Menteri Pertanian Syahrul Yasin Limpo memperjelas jika tehnologi AI harus jadi basis penting dalam AWR menggerakkan pertanian dikawasan binaan Kostratani. Kostratani ini akan punya banyak peranan, baik jadi pusat gerakan bidang pertanian, pusat training serta penyuluhan, pusat konsultasi agribisnis, peningkatan jaringan kemitraan, dan pusat data serta Info pertanian wilayah.

Kostratani yang dibuat akan jalankan skema manajemen data serta info hingga Kementerian (pemerintah pusat) dapat tahu keadaan lapangan dengan cepat serta tepat. Tehnologi AI akan di dukung terapkan dalam pengumpulan info pertanian serta memproses data luas tempat, luas tanam, luas panen, dan produktivitas tiap komoditas, jadi satu info. Data iklim (automatic weather station/AWS) serta monitoring standing crop jadi sisi penting dari info yang disatukan. Tehnologi AI akan bertindak dalam memproses semua data serta info hingga kebijaksanaan yang diambil akan tajam serta sahih. Ketepatan data serta aksesbilitasnya menjadi salah satunya konsentrasi penting Menteri Syahrul. Diakui data serta info yang pas jadi dasar kuat buat pembangunan pertanian.

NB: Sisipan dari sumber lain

Lemma scanTune_keeps s g : Done scanTune s g -> wpm P (completed scanTune) s g keeps.
Proof.
  intros H. done_state H scanningTune. pose proof (Done_live _ _ _ H) as Hf. pose proof (done_waiting _ _ _ H) as Hw.
  destruct H as [Hb Hc Hp Hwa Hwc]. unfold completed. do 2 bstep. destruct (scanCancelled s).
  - apply restoreScan_wp; [exact Hb|exact Hf| |exact Hw|auto]. apply (restore_core s (mode g) Hc). rewrite Est. reflexivity.
  - rewrite Est in Hc. do 3 bstep. set (s1 := s <| state := scanningDwell |>).
    assert (Hb1 : Base s1 g) by (apply (Base_ext s); try same_all; exact Hb).
    apply currentChannel_wp; [exact (co_scan _ _ _ Hc)|]. intros c _ Hok.
    apply scanChannelOk_valid in Hok as (_ & _ & Hdw).
    bstep. apply arm_wp; [exact Hb1|lia|discriminate|auto|]. intros Hd. set (s2 := s1 <| deadline := _ |>).
    assert (Hb2 : Base s2 g) by (apply Base_deadline; assumption).
    assert (Hset : forall t, t = none \/ t = scanProbe -> Inv s2 (mkSeen t (last g))).
    { intros t Ht. apply (settle scanningDwell s2 g); try reflexivity; try assumption.
      destruct Hc as [C1 C2 C3 C4 C5 C6 C7]. intros m Hm. split; assumption. }
    bstep. apply traffic_wp; [exact Hb2|discriminate|destruct (active c); discriminate|auto|].
    destruct (active c) eqn:Ea.
    + do 4 bstep; [split; [reflexivity|exact Ea]|]. intros [|] _; [apply Hset; auto|].
      apply fail_wp; [apply Base_mode; exact Hb2|intros _; apply Hset; auto|auto].
    + bstep. apply Hset; auto.
Qed.

Lemma scanRestore_keeps s g : Done scanRestore s g -> wpm P (completed scanRestore) s g keeps.
Proof.
  intros H. done_state H scanningRestore. pose proof (Done_live _ _ _ H) as Hf.
  destruct H as [Hb Hc Hp Hwa Hwc]. rewrite Est in Hc. unfold completed. do 2 bstep.
  assert (Hm : mode g = none) by (destruct (co_mode _ _ _ Hc) as [|[]]; assumption).
  apply action_wp; [exact Hb|exact Hf|reflexivity| |intros b s' g' H' _; exact H'].
  intros _. split; [destruct Hc; split; assumption|split; [left; exact Hm|discriminate]].
Qed.

Lemma scanEnd_keeps s g : Done scanEnd s g ->
  (scanResume s = authorized -> disconnectRequested s = false -> allow = true) ->
  wpm P (completed scanEnd) s g keeps.
Proof.
  intros H Hal. done_state H scanningEnd. destruct H as [Hb Hc Hp Hwa Hwc]. rewrite Est in Hc.
  destruct Hc as [C1 C2 C3 C4 C5 C6 C7]. specialize (C7 eq_refl).
  assert (Hr : roleCreated s = true) by (apply C4; reflexivity).
  assert (Hif : ifaceOk (interface s)) by (apply C5; reflexivity).
  unfold completed, completeScan. do 6 bstep. set (s1 := s <| state := scanResume s |>).
  assert (Hb1 : Base s1 g) by (apply (Base_ext s); try same_all; exact Hb).
  assert (Hf1 : state s1 <> faulted) by (change (scanResume s <> faulted); destruct C7 as [-> |[-> | ->]]; discriminate).
  change (disconnectRequested s1) with (disconnectRequested s).
  change (state s1) with (scanResume s). set (mode1 := match scanResume s with authorized => _ | _ => _ end).
  assert (Hopen : (if disconnectRequested s then none else mode1) = tauthorized -> allow = true).
  { destruct (disconnectRequested s); [discriminate|]. unfold mode1. intros E. apply Hal; [|reflexivity].
    destruct C7 as [C7|[C7|C7]]; rewrite C7 in E; try discriminate. exact C7. }
  bstep. apply traffic_wp; [exact Hb1|exact Hf1|exact Hopen|auto|]. do 4 bstep; [exact I|]. intros x _. do 2 bstep.
  set (s2 := s1 <| scanToken := noToken |>).
  assert (Hb2 : Base s2 (mkSeen (if disconnectRequested s then none else mode1) (last g))).
  { apply Base_mode. apply (Base_ext s1); try same_all. exact Hb1. }
  destruct (disconnectRequested s) eqn:D.
  - change (disconnectRequested s1) with (disconnectRequested s). rewrite D.
    apply beginDisconnect_wp; [exact Hb2|exact Hf1|exact Hr|exact Hif|auto].
  - change (disconnectRequested s1) with (disconnectRequested s). rewrite D. bstep. unfold keeps.
    apply (settle (scanResume s) s2 g); try assumption; [apply (Base_ext s1); try same_all; exact Hb1|reflexivity|
      destruct C7 as [-> |[-> | ->]]; reflexivity| |].
    + intros m Hm. split; try assumption.
      * intros Hn. change (bonded s). apply C2. unfold needsBond in *. simpl.
        destruct C7 as [E|[E|E]]; rewrite E in Hn |- *; try discriminate; reflexivity.
      * change (disconnectRequested s2) with (disconnectRequested s). rewrite D. discriminate.
      * intros b Hb'. destruct C7 as [E|[E|E]]; rewrite E in Hb'; injection Hb' as <-; exact Hr.
      * intros _. exact Hif.
      * destruct C7 as [-> |[-> | ->]]; exact I.
      * destruct C7 as [-> |[-> | ->]]; discriminate.
    + right. unfold mode1. destruct C7 as [-> |[-> | ->]]; reflexivity.
Qed.

Lemma prepareAuthentication_keeps s g : Done prepareAuthentication s g -> wpm P (completed prepareAuthentication) s g keeps.
Proof.
  intros H. done_state H preparingAuthentication. pose proof (Done_live _ _ _ H) as Hf.
  destruct H as [Hb Hc Hp Hwa Hwc]. rewrite Est in Hc.
  assert (Hr : roleCreated s = true) by (apply (co_role _ _ _ Hc); reflexivity).
  assert (Hif : ifaceOk (interface s)) by (apply (co_iface _ _ _ Hc); reflexivity).
  unfold completed. do 4 bstep. set (s1 := s <| interface := _ |>).
  assert (Hb1 : Base s1 g) by (apply (Base_ext s); try same_all; exact Hb).
  destruct (disconnectRequested s) eqn:D; [apply beginDisconnect_wp; auto|].
  do 3 bstep. set (s2 := s1 <| state := authenticating |>).
  assert (Hb2 : Base s2 g) by (apply (Base_ext s1); try same_all; exact Hb1).
  apply arm_wp; [exact Hb2|unfold authenticationTimeout; lia|discriminate|auto|]. intros Hd. set (s3 := s2 <| deadline := _ |>).
  assert (Hb3 : Base s3 g) by (apply Base_deadline; assumption).
  assert (Hset : Inv s3 (mkSeen management (last g))).
  { apply (settle authenticating s3 g); try reflexivity; try assumption; [|right; reflexivity].
    destruct Hc as [C1 C2 C3 C4 C5 C6 C7]. intros m Hm. split; try assumption; try discriminate.
    change (disconnectRequested s3) with (disconnectRequested s). rewrite D. discriminate. }
  bstep. apply traffic_wp; [exact Hb3|discriminate|discriminate|auto|]. do 4 bstep; [reflexivity|].
  intros [|] _; [exact Hset|]. apply fail_wp; [apply Hset|intros _; exact Hset|auto].
Qed.

Lemma associationCmac_keeps s g : Done associationCmac s g -> wpm P (completed associationCmac) s g keeps.
Proof.
  intros H. done_state H installingAssociationCmac. pose proof (Done_live _ _ _ H) as Hf.
  assert (Hrole : roleIn (state s) = Some true) by (rewrite Est; reflexivity).
  unfold completed. do 2 bstep. destruct (disconnectRequested s) eqn:D; [exact (turn_round _ s g H Hrole)|].
  destruct H as [Hb Hc Hp Hwa Hwc]. rewrite Est in Hc.
  apply station_command_wp; try assumption; [reflexivity|apply (co_iface _ _ _ Hc eq_refl)| | |intros b s' g' H' _; exact H'].
  - destruct Hc; split; assumption.
  - destruct (co_mode _ _ _ Hc) as [|[_ ?]]; auto.
Qed.

Lemma associationCam_keeps s g : Done associationCam s g -> wpm P (completed associationCam) s g keeps.
Proof.
  intros H. done_state H installingAssociationCam.
  assert (Hrole : roleIn (state s) = Some true) by (rewrite Est; reflexivity).
  unfold completed. do 2 bstep. destruct (disconnectRequested s) eqn:D; [exact (turn_round _ s g H Hrole)|].
  destruct H as [Hb Hc Hp Hwa Hwc]. rewrite Est in Hc. do 2 bstep. set (s1 := s <| state := associated |>).
  assert (Hb1 : Base s1 g) by (apply (Base_ext s); try same_all; exact Hb).
  apply traffic_wp; [exact Hb1|discriminate|discriminate|auto|].
  apply (settle associated s1 g); try reflexivity; try assumption; [|right; reflexivity].
  destruct Hc as [C1 C2 C3 C4 C5 C6 C7]. intros m Hm. split; try assumption; try discriminate.
  change (disconnectRequested s1) with (disconnectRequested s). rewrite D. discriminate.
Qed.

Lemma disconnectCmac_keeps s g : Done disconnectCmac s g -> wpm P (completed disconnectCmac) s g keeps.
Proof.
  intros H. done_state H disconnectingCmac. pose proof (Done_live _ _ _ H) as Hf.
  destruct H as [Hb Hc Hp Hwa Hwc]. rewrite Est in Hc. unfold completed. do 2 bstep.
  assert (Hm : mode g = none) by (destruct (co_mode _ _ _ Hc) as [|[]]; assumption).
  apply station_command_wp; try assumption; [reflexivity|apply (co_iface _ _ _ Hc eq_refl)| |auto|intros b s' g' H' _; exact H'].
  rewrite Hm. apply command_core; auto; [apply (co_role _ _ _ Hc true eq_refl)|apply (co_iface _ _ _ Hc eq_refl)].
Qed.

Lemma disconnectCam_keeps s g : Done disconnectCam s g -> wpm P (completed disconnectCam) s g keeps.
Proof.
  intros H. done_state H disconnectingCam. destruct H as [Hb Hc Hp Hwa Hwc]. rewrite Est in Hc.
  unfold completed. do 4 bstep.
  match goal with |- wpm _ _ ?x _ _ => set (s1 := x) end.
  assert (Hb1 : Base s1 g) by (apply (Base_ext s); try same_all; exact Hb).
  apply traffic_wp; [exact Hb1|discriminate|discriminate|auto|].
  apply (settle idle s1 g); try reflexivity; try assumption; [|right; reflexivity].
  destruct Hc as [C1 C2 C3 C4 C5 C6 C7]. intros m Hm. split; try assumption; discriminate.
Qed.

Lemma removeCam_keeps s g : Done removeCam s g -> wpm P (completed removeCam) s g keeps.
Proof.
  intros H. done_state H removingCam. destruct H as [Hb Hc Hp Hwa Hwc]. rewrite Est in Hc.
  assert (Hm : mode g = none) by (destruct (co_mode _ _ _ Hc) as [|[]]; assumption).
  assert (D : disconnectRequested s = false) by (exact (not_requested _ _ _ Hc eq_refl)).
  unfold completed. do 5 bstep. unfold keeps. split.
  - apply (Base_ext s); try same_all. exact Hb.
  - split; try discriminate; [left; exact Hm| |intros b [= <-]; reflexivity|exact I].
    intros D'. change (disconnectRequested s = true) in D'. congruence.
  - split; assumption.
Qed.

Kostratani serta AWR berbasiskan AI yang dibuat, diinginkan akan mengilangkan tenggang jarak serta waktu dalam proses adopsi tehnologi pertanian kekinian. Jadi pusat evaluasi pengembangan, Kostratani bisa menjadi wahana pendayagunaan tehnologi info serta komunikasi digital dalam pendampingan pembangunan pertanian di wilayah.